:: Source material ::
(** * A shallow embedding of [fabfile.py]

  The fabfile drives two services (the collector and the webserver daemon)
  on a remote host: it kills them, fetches their sources, compiles them and
  launches them again.  Everything it does is a call to the remote
  execution library ([run], [cd] and the settings object [env] of
  [fabric.api]), so the embedding has three layers:

  - [PyStr]: Python's [fmt % arg] for a string argument, which the fabfile
    uses to derive paths and command lines;
  - [Fabric]: the remote execution library seen from the fabfile: which
    commands are handed to it, in which directory scope, and whether its
    call returns or raises.  What the remote host answers is a parameter;
  - [Fabfile]: the module-level settings and the five tasks. *)

From Stdlib Require Import String Ascii List ZArith Bool Lia Permutation.
Import ListNotations.

Local Open Scope string_scope.
Local Open Scope list_scope.

(* ------------------------------------------------------------------ *)
(** ** Python string formatting *)

Module PyStr.

(** The ways [fmt % arg] can raise.  The last one is not a Python error:
    it marks a conversion that this embedding does not interpret (the
    fabfile only uses [%s]). *)
Inductive fmt_error : Type :=
| NotEnoughArguments
| NotAllArgumentsConverted
| IncompleteFormat
| UnsupportedConversion (c : ascii).

Definition fmt_result : Type := (fmt_error + string)%type.

Definition emit (c : ascii) (r : fmt_result) : fmt_result :=
  match r with
  | inr s => inr (String c s)
  | inl e => inl e
  end.

Definition splice (a : string) (r : fmt_result) : fmt_result :=
  match r with
  | inr s => inr (a ++ s)%string
  | inl e => inl e
  end.

(** [format_from fmt arg] scans [fmt] from left to right; [arg] is the
    argument still to be consumed, if any.  [%s] consumes it, [%%] stands
    for a percent sign, any other character is copied. *)
Fixpoint format_from (fmt : string) (arg : option string) : fmt_result :=
  match fmt with
  | EmptyString =>
      match arg with
      | None => inr EmptyString
      | Some _ => inl NotAllArgumentsConverted
      end
  | String "%"%char EmptyString => inl IncompleteFormat
  | String "%"%char (String "s"%char rest) =>
      match arg with
      | Some a => splice a (format_from rest None)
      | None => inl NotEnoughArguments
      end
  | String "%"%char (String "%"%char rest) =>
      emit "%"%char (format_from rest arg)
  | String "%"%char (String c _) => inl (UnsupportedConversion c)
  | String c rest => emit c (format_from rest arg)
  end.

(** [fmt % arg] where [arg] is a string (not a tuple, not a mapping). *)
Definition format (fmt arg : string) : fmt_result :=
  format_from fmt (Some arg).

(** No percent sign occurs in the string. *)
Fixpoint plain (s : string) : bool :=
  match s with
  | EmptyString => true
  | String c rest => negb (c =? "%")%char && plain rest
  end.

End PyStr.

(* ------------------------------------------------------------------ *)
(** ** The remote execution library, as the fabfile sees it *)

Module Fabric.

(** One call of [run], as the library receives it: the remote user taken
    from [env.user] at the time of the call, the enclosing [cd] scopes
    (innermost first), the command line, and the [pty] keyword argument
    ([None] when the caller leaves it to the library's default). *)
Record Issued : Type := mkIssued {
  remote_user : string;
  scope : list string;
  command : string;
  pty : option bool
}.

(** What a call of [run] does from the caller's side: it returns a result
    carrying the remote return code, or it raises. *)
Inductive Outcome : Type :=
| Returns (return_code : Z)
| Raises.

(** The remote side: given the calls made so far and the call being made,
    the outcome of that call. *)
Definition Channel : Type := list Issued -> Issued -> Outcome.

(** The settings the fabfile stores in [env]. *)
Record Env : Type := mkEnv {
  user : string;
  tsuru_path : string;
  collector_path : string;
  webserverd_path : string
}.

(** The state a task runs in: the settings, the stack of open [cd]
    scopes, and the calls of [run] made so far (oldest first). *)
Record World : Type := mkWorld {
  env : Env;
  cwd : list string;
  issued : list Issued
}.

Inductive Exn : Type :=
| RemoteFailure (i : Issued)
| FormatError (e : PyStr.fmt_error).

Inductive Result (A : Type) : Type :=
| Normal (a : A)
| Raised (e : Exn).
Arguments Normal {A} a.
Arguments Raised {A} e.

(** A computation reads the channel, updates the world, and returns or
    raises.  The world survives an exception. *)
Definition Fab (A : Type) : Type := Channel -> World -> Result A * World.

Definition ret {A : Type} (a : A) : Fab A := fun _ w => (Normal a, w).

Definition raise {A : Type} (e : Exn) : Fab A := fun _ w => (Raised e, w).

Definition bind {A B : Type} (m : Fab A) (k : A -> Fab B) : Fab B :=
  fun ch w =>
    match m ch w with
    | (Normal a, w') => k a ch w'
    | (Raised e, w') => (Raised e, w')
    end.

(** A statement whose value is discarded, followed by the next one. *)
Definition seq {A B : Type} (m : Fab A) (k : Fab B) : Fab B :=
  bind m (fun _ => k).

Definition read_env : Fab Env := fun _ w => (Normal (env w), w).

(** [fmt % arg] as an expression inside a task. *)
Definition format (fmt arg : string) : Fab string :=
  match PyStr.format fmt arg with
  | inr s => ret s
  | inl e => raise (FormatError e)
  end.

(** [run(command)] / [run(command, pty=...)]: the call is recorded, then
    the channel decides whether it returns or raises. *)
Definition run_with (pty : option bool) (command : string) : Fab Z :=
  fun ch w =>
    let i := mkIssued (user (env w)) (cwd w) command pty in
    let w' := mkWorld (env w) (cwd w) (issued w ++ [i]) in
    match ch (issued w) i with
    | Returns rc => (Normal rc, w')
    | Raises => (Raised (RemoteFailure i), w')
    end.

Definition run (command : string) : Fab Z := run_with None command.

(** [with cd(path): body]: the scope is opened, the body runs, and the
    scope is closed again whether the body returns or raises. *)
Definition with_cd {A : Type} (path : string) (body : Fab A) : Fab A :=
  fun ch w =>
    let saved := cwd w in
    let '(r, w') := body ch (mkWorld (env w) (path :: saved) (issued w)) in
    (r, mkWorld (env w') saved (issued w')).

(** A process that has just loaded the fabfile. *)
Definition fresh (e : Env) : World := mkWorld e [] [].

(** A remote command failed: its call raised, or returned a return code
    other than zero. *)
Definition failed (o : Outcome) : bool :=
  match o with
  | Returns rc => negb (rc =? 0)%Z
  | Raises => true
  end.

(** The reference behaviour of handing a list of calls to the channel one
    after the other, with nothing between them: every call that returns is
    followed by the next, the first call that raises is the last. *)
Fixpoint issue_all (ch : Channel) (hist : list Issued) (calls : list Issued)
  : list Issued :=
  match calls with
  | [] => []
  | i :: rest =>
      i :: match ch hist i with
           | Returns _ => issue_all ch (hist ++ [i]) rest
           | Raises => []
           end
  end.

(** How that ends: normally when every call returned, with the exception of
    the first call that raised otherwise. *)
Fixpoint outcome_of (ch : Channel) (hist : list Issued) (calls : list Issued)
  : Result unit :=
  match calls with
  | [] => Normal tt
  | i :: rest =>
      match ch hist i with
      | Returns _ => outcome_of ch (hist ++ [i]) rest
      | Raises => Raised (RemoteFailure i)
      end
  end.

(** Some call of a recorded run failed. *)
Fixpoint any_failed (ch : Channel) (hist : list Issued) (trace : list Issued)
  : bool :=
  match trace with
  | [] => false
  | i :: rest => failed (ch hist i) || any_failed ch (hist ++ [i]) rest
  end.

(** A channel on which no call of [run] ever raises, whatever the return
    code (a recording mock, or the library told to warn only). *)
Definition never_raises (ch : Channel) : Prop :=
  forall hist i, exists rc, ch hist i = Returns rc.

End Fabric.

Declare Scope fab_scope.
Delimit Scope fab_scope with fab.
Notation "x <- m ;; k" := (Fabric.bind m (fun x => k))
  (at level 61, m at next level, right associativity) : fab_scope.
Notation "m ;; k" := (Fabric.seq m k)
  (at level 61, right associativity) : fab_scope.

(* ------------------------------------------------------------------ *)
(** ** The fabfile *)

Module Fabfile.
Import Fabric.
Local Open Scope fab_scope.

:: Exercise requirements ::
Please print the material again in full, exactly as it is.

:: Response to this task ::
(** * A shallow embedding of [fabfile.py]

  The fabfile drives two services (the collector and the webserver daemon)
  on a remote host: it kills them, fetches their sources, compiles them and
  launches them again.  Everything it does is a call to the remote
  execution library ([run], [cd] and the settings object [env] of
  [fabric.api]), so the embedding has three layers:

  - [PyStr]: Python's [fmt % arg] for a string argument, which the fabfile
    uses to derive paths and command lines;
  - [Fabric]: the remote execution library seen from the fabfile: which
    commands are handed to it, in which directory scope, and whether its
    call returns or raises.  What the remote host answers is a parameter;
  - [Fabfile]: the module-level settings and the five tasks. *)

From Stdlib Require Import String Ascii List ZArith Bool Lia Permutation.
Import ListNotations.

Local Open Scope string_scope.
Local Open Scope list_scope.

(* ------------------------------------------------------------------ *)
(** ** Python string formatting *)

Module PyStr.

(** The ways [fmt % arg] can raise.  The last one is not a Python error:
    it marks a conversion that this embedding does not interpret (the
    fabfile only uses [%s]). *)
Inductive fmt_error : Type :=
| NotEnoughArguments
| NotAllArgumentsConverted
| IncompleteFormat
| UnsupportedConversion (c : ascii).

Definition fmt_result : Type := (fmt_error + string)%type.

Definition emit (c : ascii) (r : fmt_result) : fmt_result :=
  match r with
  | inr s => inr (String c s)
  | inl e => inl e
  end.

Definition splice (a : string) (r : fmt_result) : fmt_result :=
  match r with
  | inr s => inr (a ++ s)%string
  | inl e => inl e
  end.

(** [format_from fmt arg] scans [fmt] from left to right; [arg] is the
    argument still to be consumed, if any.  [%s] consumes it, [%%] stands
    for a percent sign, any other character is copied. *)
Fixpoint format_from (fmt : string) (arg : option string) : fmt_result :=
  match fmt with
  | EmptyString =>
      match arg with
      | None => inr EmptyString
      | Some _ => inl NotAllArgumentsConverted
      end
  | String "%"%char EmptyString => inl IncompleteFormat
  | String "%"%char (String "s"%char rest) =>
      match arg with
      | Some a => splice a (format_from rest None)
      | None => inl NotEnoughArguments
      end
  | String "%"%char (String "%"%char rest) =>
      emit "%"%char (format_from rest arg)
  | String "%"%char (String c _) => inl (UnsupportedConversion c)
  | String c rest => emit c (format_from rest arg)
  end.

(** [fmt % arg] where [arg] is a string (not a tuple, not a mapping). *)
Definition format (fmt arg : string) : fmt_result :=
  format_from fmt (Some arg).

(** No percent sign occurs in the string. *)
Fixpoint plain (s : string) : bool :=
  match s with
  | EmptyString => true
  | String c rest => negb (c =? "%")%char && plain rest
  end.

End PyStr.

(* ------------------------------------------------------------------ *)
(** ** The remote execution library, as the fabfile sees it *)

Module Fabric.

(** One call of [run], as the library receives it: the remote user taken
    from [env.user] at the time of the call, the enclosing [cd] scopes
    (innermost first), the command line, and the [pty] keyword argument
    ([None] when the caller leaves it to the library's default). *)
Record Issued : Type := mkIssued {
  remote_user : string;
  scope : list string;
  command : string;
  pty : option bool
}.

(** What a call of [run] does from the caller's side: it returns a result
    carrying the remote return code, or it raises. *)
Inductive Outcome : Type :=
| Returns (return_code : Z)
| Raises.

(** The remote side: given the calls made so far and the call being made,
    the outcome of that call. *)
Definition Channel : Type := list Issued -> Issued -> Outcome.

(** The settings the fabfile stores in [env]. *)
Record Env : Type := mkEnv {
  user : string;
  tsuru_path : string;
  collector_path : string;
  webserverd_path : string
}.

(** The state a task runs in: the settings, the stack of open [cd]
    scopes, and the calls of [run] made so far (oldest first). *)
Record World : Type := mkWorld {
  env : Env;
  cwd : list string;
  issued : list Issued
}.

Inductive Exn : Type :=
| RemoteFailure (i : Issued)
| FormatError (e : PyStr.fmt_error).

Inductive Result (A : Type) : Type :=
| Normal (a : A)
| Raised (e : Exn).
Arguments Normal {A} a.
Arguments Raised {A} e.

(** A computation reads the channel, updates the world, and returns or
    raises.  The world survives an exception. *)
Definition Fab (A : Type) : Type := Channel -> World -> Result A * World.

Definition ret {A : Type} (a : A) : Fab A := fun _ w => (Normal a, w).

Definition raise {A : Type} (e : Exn) : Fab A := fun _ w => (Raised e, w).

Definition bind {A B : Type} (m : Fab A) (k : A -> Fab B) : Fab B :=
  fun ch w =>
    match m ch w with
    | (Normal a, w') => k a ch w'
    | (Raised e, w') => (Raised e, w')
    end.

(** A statement whose value is discarded, followed by the next one. *)
Definition seq {A B : Type} (m : Fab A) (k : Fab B) : Fab B :=
  bind m (fun _ => k).

Definition read_env : Fab Env := fun _ w => (Normal (env w), w).

(** [fmt % arg] as an expression inside a task. *)
Definition format (fmt arg : string) : Fab string :=
  match PyStr.format fmt arg with
  | inr s => ret s
  | inl e => raise (FormatError e)
  end.

(** [run(command)] / [run(command, pty=...)]: the call is recorded, then
    the channel decides whether it returns or raises. *)
Definition run_with (pty : option bool) (command : string) : Fab Z :=
  fun ch w =>
    let i := mkIssued (user (env w)) (cwd w) command pty in
    let w' := mkWorld (env w) (cwd w) (issued w ++ [i]) in
    match ch (issued w) i with
    | Returns rc => (Normal rc, w')
    | Raises => (Raised (RemoteFailure i), w')
    end.

Definition run (command : string) : Fab Z := run_with None command.

(** [with cd(path): body]: the scope is opened, the body runs, and the
    scope is closed again whether the body returns or raises. *)
Definition with_cd {A : Type} (path : string) (body : Fab A) : Fab A :=
  fun ch w =>
    let saved := cwd w in
    let '(r, w') := body ch (mkWorld (env w) (path :: saved) (issued w)) in
    (r, mkWorld (env w') saved (issued w')).

(** A process that has just loaded the fabfile. *)
Definition fresh (e : Env) : World := mkWorld e [] [].

(** A remote command failed: its call raised, or returned a return code
    other than zero. *)
Definition failed (o : Outcome) : bool :=
  match o with
  | Returns rc => negb (rc =? 0)%Z
  | Raises => true
  end.

(** The reference behaviour of handing a list of calls to the channel one
    after the other, with nothing between them: every call that returns is
    followed by the next, the first call that raises is the last. *)
Fixpoint issue_all (ch : Channel) (hist : list Issued) (calls : list Issued)
  : list Issued :=
  match calls with
  | [] => []
  | i :: rest =>
      i :: match ch hist i with
           | Returns _ => issue_all ch (hist ++ [i]) rest
           | Raises => []
           end
  end.

(** How that ends: normally when every call returned, with the exception of
    the first call that raised otherwise. *)
Fixpoint outcome_of (ch : Channel) (hist : list Issued) (calls : list Issued)
  : Result unit :=
  match calls with
  | [] => Normal tt
  | i :: rest =>
      match ch hist i with
      | Returns _ => outcome_of ch (hist ++ [i]) rest
      | Raises => Raised (RemoteFailure i)
      end
  end.

(** Some call of a recorded run failed. *)
Fixpoint any_failed (ch : Channel) (hist : list Issued) (trace : list Issued)
  : bool :=
  match trace with
  | [] => false
  | i :: rest => failed (ch hist i) || any_failed ch (hist ++ [i]) rest
  end.

(** A channel on which no call of [run] ever raises, whatever the return
    code (a recording mock, or the library told to warn only). *)
Definition never_raises (ch : Channel) : Prop :=
  forall hist i, exists rc, ch hist i = Returns rc.

End Fabric.

Declare Scope fab_scope.
Delimit Scope fab_scope with fab.
Notation "x <- m ;; k" := (Fabric.bind m (fun x => k))
  (at level 61, m at next level, right associativity) : fab_scope.
Notation "m ;; k" := (Fabric.seq m k)
  (at level 61, right associativity) : fab_scope.

(* ------------------------------------------------------------------ *)
(** ** The fabfile *)

Module Fabfile.
Import Fabric.
Local Open Scope fab_scope.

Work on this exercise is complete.